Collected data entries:
● ● ● ● ●

(** The two demos, one after the other. *)
Lemma two_demos_ok pmo l4 shared top t s rounds text p h1 p2 h2 :
  checking (fun _ => ∅) (color_code (writer (console s))) l4 pmo shared top t s -> 136%nat ∉ shared ->
  hw_index 4 BAD_POINTER ∉ shared -> space_lookup top BAD_POINTER = None -> (122 <= free_frames s)%nat -> (2 <= rounds)%nat ->
  (forall addr, addr ∈ [OPEN_READ_DEMO_ADDR; BAD_POINTER_DEMO_ADDR] -> demo_apart pmo HEAP_START HEAP_END addr) ->
  fn_run_bad_pointer_demo fns <> fn_run_open_read_demo fns ->
  file_on_disk (D := D) can_allocate fuel (bytes_of "HELLO.TXT") text -> text <> [] ->
  stack_fits (heap (kernel s)) p h1 -> stack_fits (heap_dealloc p STACK_SIZE 4096 h1) p2 h2 ->
  let color := color_code (writer (console s)) in
  exists total frame_of spaces' st' s',
    (_ ← open_read_demo fns yield rounds pmo l4; bad_pointer_demo fns yield rounds pmo l4) s = Ok (Go tt, s') /\
    reclaim_ok pmo l4 HEAP_START HEAP_END total frame_of spaces' (kernel s') st' /\ live_ids st' = [0%nat] /\
    fa_avail (frames (kernel s')) ≡ₚ total /\ total ≡ₚ fa_avail (frames (kernel s)) /\ heap_live (heap (kernel s')) ≡ₚ heap_live (heap (kernel s)) /\
    shows (writer (console s')) (type_bytes color (shown <$> concat killed_line) (file_shown color text t)).
Proof.
  intros C Hsh Hb1 Hb2 Hfr Hr Hda Hne Hfile Htx (A1 & L1 & U1) (A2 & L2 & U2) color. unfold free_frames in Hfr.
  destruct (file_read can_allocate fuel _ _ _ (ck_disk _ _ _ _ _ _ _ _ C) Hfile) as (dk & Ef & _). assert (Hrc := checking_reclaim _ _ _ _ _ _ _ _ C Hsh).
  assert (Hden := space_kernel_denies _ _ _ _ _ (ck_space _ _ _ _ _ _ _ _ C) BAD_POINTER Hb1 Hb2). set (total := fa_avail (frames (kernel s))) in *.
  destruct (open_read_demo_correct fns wp can_allocate fuel ring3 syscall_yield syscall_rounds regs pmo l4 HEAP_START HEAP_END total _
    (fun _ => ∅) (boot_state l4) s p h1 text dk t rounds (Hda _ (list_elem_of_here _ _)) Hrc eq_refl Hfr A1 L1 U1)
    as (s1 & spaces1 & st1 & E1 & [B1 [B2 B2'] B3 B4 B5 B6 (id & g & Eg & B7) _ B9 B10] & Hs1 & _);
    [repeat constructor; lia|done|apply (ck_shows _ _ _ _ _ _ _ _ C)|apply (ck_unlocked _ _ _ _ _ _ _ _ C)|done
    |by apply (file_u8 can_allocate fuel (bytes_of "HELLO.TXT"))|done|].
  destruct (total_frames _ _ _ _ _ _ _ _ _ Hrc) as (_ & Hok & _).
  destruct (bad_pointer_demo_correct fns wp can_allocate fuel ring3 syscall_yield syscall_rounds regs pmo l4 HEAP_START HEAP_END total _
    spaces1 st1 s1 p2 h2 (file_shown color text t) rounds (Hda _ (list_elem_of_further _ _ _ (list_elem_of_here _ _))) Hne B1 (kernel_denies_ext _ _ _ _ _ Hden Hok B6) B2' Hfr)
    as (s2 & spaces2 & st2 & E2 & [D1 [D2 _] D3 D4 _ _ _ _ _ _] & Hs2 & _); [by rewrite B5|done|done| |done|exact Hs1|done|].
  { rewrite B7. assert (Hg : 0 <= g <= 1) by (apply (Forall_lookup_1 (fun g => 0 <= g <= 1) _ _ _ (boot_generations l4) Eg)).
    apply Forall_insert; [|lia]. eapply Forall_impl; [apply (boot_generations l4)|]. cbn beta. lia. }
  exists total, (fun q => default 0 (space_lookup top q)), spaces2, st2, s2. rewrite B10 in Hs2. split_and!; [|done|done|by rewrite D3, B3|done|by rewrite D4, B4|exact Hs2].
  unfold mbind, Sys_bind. by rewrite E1.
Qed.

(** C3: from the bootloader to the end of the first programs.  With frames
    and heap enough and the two files on the disk, [kernel_main] comes up,
    passes its checks, reads [ECHO.ELF] off the disk and loads it, and runs
    two programs in ring 3, each in an address space of its own: the first
    opens [HELLO.TXT], reads and prints it and exits; the second passes a
    bad pointer to the kernel and is killed.  [kernel_main] waits for each
    and goes on with what remains.  The screen then shows exactly the lines
    of the checks, of the file that was loaded, the text of the file and the
    message that a thread was killed; the kernel's invariant holds with no
    thread but the first, and every frame and every kernel stack that the two
    programs used is back. *)
Theorem kernel_main_runs_programs heap_init df default (scancodes : Q) (ready : R) (print_keypresses : F) (world : W) rounds
    offset memory_map shared top t s elf e segs text h :
  machine_ok heap_init df default offset memory_map (4 * total_pages segs + 1 + 122) shared top t s ->
  programs_ready heap_init offset shared elf e segs text h -> (2 <= rounds)%nat ->
  let color := color_code (writer (console s)) in let l4 := cr3 (kernel s) in
  exists (cpu : CpuTables G) d total frame_of spaces' st' s',
    kernel_main fns show_ptr show_usize show_hex yield can_allocate fuel rounds wp heap_init df default scancodes ready print_keypresses world
      offset memory_map s =
    (_ ← later_programs fns show_hex yield can_allocate fuel rounds offset l4;
     executor ← start_executor ready print_keypresses world; mret (cpu, Some scancodes, executor)) s' /\
    cpu_ready df default cpu /\ heap_shown d /\
    reclaim_ok offset l4 HEAP_START HEAP_END total frame_of spaces' (kernel s') st' /\ live_ids st' = [0%nat] /\
    fa_avail (frames (kernel s')) ≡ₚ total /\ (122 <= length total)%nat /\ heap_live (heap (kernel s')) ≡ₚ heap_live h /\
    shows (writer (console s')) (programs_shown color elf e segs text d t).
Proof.
  intros HM [P1 P2 P3 [P4 P5] [P6 P7] P8 (p & h1 & p2 & h2 & P9 & P10)] Hr color l4.
  assert (Hpmo := da_pmo _ _ _ _ (P1 _ (list_elem_of_here _ _))). assert (Htop : hw_index 4 HEAP_START = 136%nat) by reflexivity. rewrite Htop in P3.
  destruct (rd_bad_pointer _ _ _ (mo_room _ _ _ _ _ _ _ _ _ _ HM)) as [Hb1 _].
  destruct (kernel_main_checked (fun _ => ∅) fns show_ptr show_usize show_hex yield can_allocate fuel rounds wp heap_init df default scancodes ready print_keypresses
    world offset memory_map _ shared top t s HM) as (handle & cpu & d & top1 & s1 & E & E1 & E2 & Hc & Hd & C1 & F1 & H1 & Hb2).
  rewrite P8 in H1. injection H1 as H1. fold l4 in C1, E1. fold color in C1.
  destruct (disk_elf_demo_ok can_allocate fuel (fun _ => ∅) color l4 offset shared fns show_usize show_hex elf e segs top1 _ s1 C1 Hpmo P4 P5 ltac:(lia))
    as (s2 & E3 & C2 & F2 & H2).
  assert (Eh : heap (kernel s2) = h) by (by rewrite H2, <- H1). assert (Hcol := ck_color _ _ _ _ _ _ _ _ C2). rewrite <- Hcol in C2.
  destruct (two_demos_ok offset l4 shared top1 _ s2 rounds text p h1 p2 h2 C2 P3 Hb1 Hb2 ltac:(lia) Hr P1 P2 P6 P7 ltac:(by rewrite Eh) P10)
    as (total & frame_of & spaces' & st' & s3 & E4 & Hrc & Hl & Hav & Htot & Hlive & Hsh). rewrite Hcol in Hsh. rewrite Eh in Hlive.
  exists cpu, d, total, frame_of, spaces', st', s3. split_and!; [|done|done|exact Hrc|done|done|rewrite Htot; unfold free_frames in *; lia|done|exact Hsh].
  rewrite E. unfold run_programs, programs. rewrite E1, E2. unfold mbind, Sys_bind in *. rewrite E3.
  destruct (open_read_demo fns yield rounds offset l4 s2) as [[[[]|] s4]|]; [|done..]. by rewrite E4.
Qed.
End PowerOn.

● ● ● ● ●

TASK TO CARRY OUT: Copy, from the lines above, each one that holds "Htot".

EXPECTED ANSWER:
    as (total & frame_of & spaces' & st' & s3 & E4 & Hrc & Hl & Hav & Htot & Hlive & Hsh). rewrite Hcol in Hsh. rewrite Eh in Hlive.
  exists cpu, d, total, frame_of, spaces', st', s3. split_and!; [|done|done|exact Hrc|done|done|rewrite Htot; unfold free_frames in *; lia|done|exact Hsh].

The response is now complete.